(* ===== verification/GATuner.v ===== *)
(** * Genetic tuning ([python/tvm/autotvm/tuner/ga_tuner.py])

    [GATuner]: a gene is a knob vector. numpy's [argpartition] and weighted
    [choice], both of which may raise, and the comparison of a random float with the mutation
    probability, are parameters. *)

From S2P Require Import Prelude PyFloat PyRandom Knobs ConfigSpace Tuners TuneLoop.

Record GATuner := {
  pop_size : Z;
  elite_num : Z;
  genes : list (list Z);
  ga_scores : list float;
  elites : list (list Z);
  elite_scores : list float;
  trial_pt : Z;
  ga_visited : gset Z;
  ga_rng : nat
}.

Section ga.
Context {C : Type} `{TuningSpace C}.
Variable rnd : nat → Z.
(** [np.argpartition(scores, -k)], [np.random.choice(indices, 2, replace=False, p=probs)] for
    the probabilities computed from the scores, [np.random.random() < mutation_prob]. *)
Variable argpartition : list float → Z → result (list nat).
Variable choice2 : list float → nat → result (nat * nat).
Variable flip : nat → bool.
Variable task_flop : float.
Variable np_mean : list cost → float.
(** Bound on the rejected draws of one gene. *)
Context (fuel : nat).

(** [tmp_gene = point2knob(randint(len))] until its point is new. *)
Fixpoint new_gene (fuel : nat) (visited : gset Z) (pos : nat) : result (list Z * nat) :=
  match fuel with
  | O => Raise OutOfFuel
  | S fuel =>
      p ← rand_int rnd ts_len pos;
      gene ← point2knob p ts_dims;
      if decide (knob2point gene ts_dims ∈ visited) then new_gene fuel visited (S pos)
      else Ok (gene, S pos)
  end.

Fixpoint init_genes (n : nat) (gs : list (list Z)) (visited : gset Z) (pos : nat)
    : result (list (list Z) * gset Z * nat) :=
  match n with
  | O => Ok (gs, visited, pos)
  | S n =>
      '(gene, pos) ← new_gene fuel visited pos;
      init_genes n (gs ++ [gene]) ({[knob2point gene ts_dims]} ∪ visited) pos
  end.

Definition GATuner_init (pop elite : Z) (pos : nat) : result GATuner :=
  _ ← py_assert (elite <=? pop);
  let pop := Z.min pop ts_len in
  let elite := Z.min pop elite in
  '(gs, visited, pos) ← init_genes (Z.to_nat pop) [] ∅ pos;
  Ok {| pop_size := pop; elite_num := elite; genes := gs; ga_scores := []; elites := [];
        elite_scores := []; trial_pt := 0; ga_visited := visited; ga_rng := pos |}.

Definition set_trial_pt (t : GATuner) (pt : Z) : GATuner := {|
  pop_size := pop_size t; elite_num := elite_num t; genes := genes t; ga_scores := ga_scores t;
  elites := elites t; elite_scores := elite_scores t; trial_pt := pt;
  ga_visited := ga_visited t; ga_rng := ga_rng t |}.

Fixpoint ga_next_batch (batch_size : nat) (ret : list C) : M GATuner (list C) :=
  match batch_size with
  | O => mret ret
  | S n =>
      t ← get_st;
      if pop_size t =? 0 then raise ZeroDivisionError else
      gene ← lift (py_nth (genes t) (trial_pt t mod pop_size t));
      _ ← put_st (set_trial_pt t (trial_pt t + 1));
      c ← lift (ts_get (knob2point gene ts_dims));
      ga_next_batch n (ret ++ [c])
  end.

Definition ga_has_next (t : GATuner) : bool :=
  Z.of_nat (size (ga_visited t)) - (Z.of_nat (length (genes t)) - trial_pt t) <? ts_len.

(** The elite indices: [argpartition(scores, -k)[-k:]], which is the whole list
    for [k = 0]. *)
Definition elite_indexes (scores : list float) (k : Z) : result (list nat) :=
  l ← argpartition scores (- k);
  Ok (if k <=? 0 then drop (Z.to_nat (- k)) l else drop (length l - Z.to_nat k) l).

(** Crossover of two chosen genes. *)
Definition cross_over (gs : list (list Z)) (scores : list float) (pos : nat)
    : result (list Z * nat) :=
  '(i1, i2) ← choice2 scores pos;
  p1 ← of_option IndexError (gs !! i1);
  p2 ← of_option IndexError (gs !! i2);
  point ← rand_int rnd (Z.of_nat (length ts_dims)) (S pos);
  Ok (take (Z.to_nat point) p1 ++ drop (Z.to_nat point) p2, S (S pos)).

Fixpoint cross_all (n : nat) (gs : list (list Z)) (scores : list float) (pos : nat)
    : result (list (list Z) * nat) :=
  match n with
  | O => Ok ([], pos)
  | S n =>
      '(g, pos) ← cross_over gs scores pos;
      '(rest, pos) ← cross_all n gs scores pos;
      Ok (g :: rest, pos)
  end.

(** [gene[j] = randint(dims[j])] at the knobs the coin selects. *)
Fixpoint mutate (j : nat) (dims : list Z) (gene : list Z) (pos : nat) : result (list Z * nat) :=
  match dims with
  | [] => Ok (gene, pos)
  | dim :: dims =>
      if flip pos then
        v ← rand_int rnd dim (S pos);
        if decide (j < length gene)%nat then mutate (S j) dims (<[j := v]> gene) (S (S pos))
        else Raise IndexError
      else mutate (S j) dims gene (S pos)
  end.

::::::::

_EXERCISE PROMPT:_ Retype word for word everything in the listing above from the line that holds "Definition GATuner_init (pop" down to the line that holds "ga_visited := ga_visited". Keep both end lines and leave out the rest.

_SOLUTION TO THIS PROBLEM:_
Definition GATuner_init (pop elite : Z) (pos : nat) : result GATuner :=
  _ ← py_assert (elite <=? pop);
  let pop := Z.min pop ts_len in
  let elite := Z.min pop elite in
  '(gs, visited, pos) ← init_genes (Z.to_nat pop) [] ∅ pos;
  Ok {| pop_size := pop; elite_num := elite; genes := gs; ga_scores := []; elites := [];
        elite_scores := []; trial_pt := 0; ga_visited := visited; ga_rng := pos |}.

Definition set_trial_pt (t : GATuner) (pt : Z) : GATuner := {|
  pop_size := pop_size t; elite_num := elite_num t; genes := genes t; ga_scores := ga_scores t;
  elites := elites t; elite_scores := elite_scores t; trial_pt := pt;
  ga_visited := ga_visited t; ga_rng := ga_rng t |}.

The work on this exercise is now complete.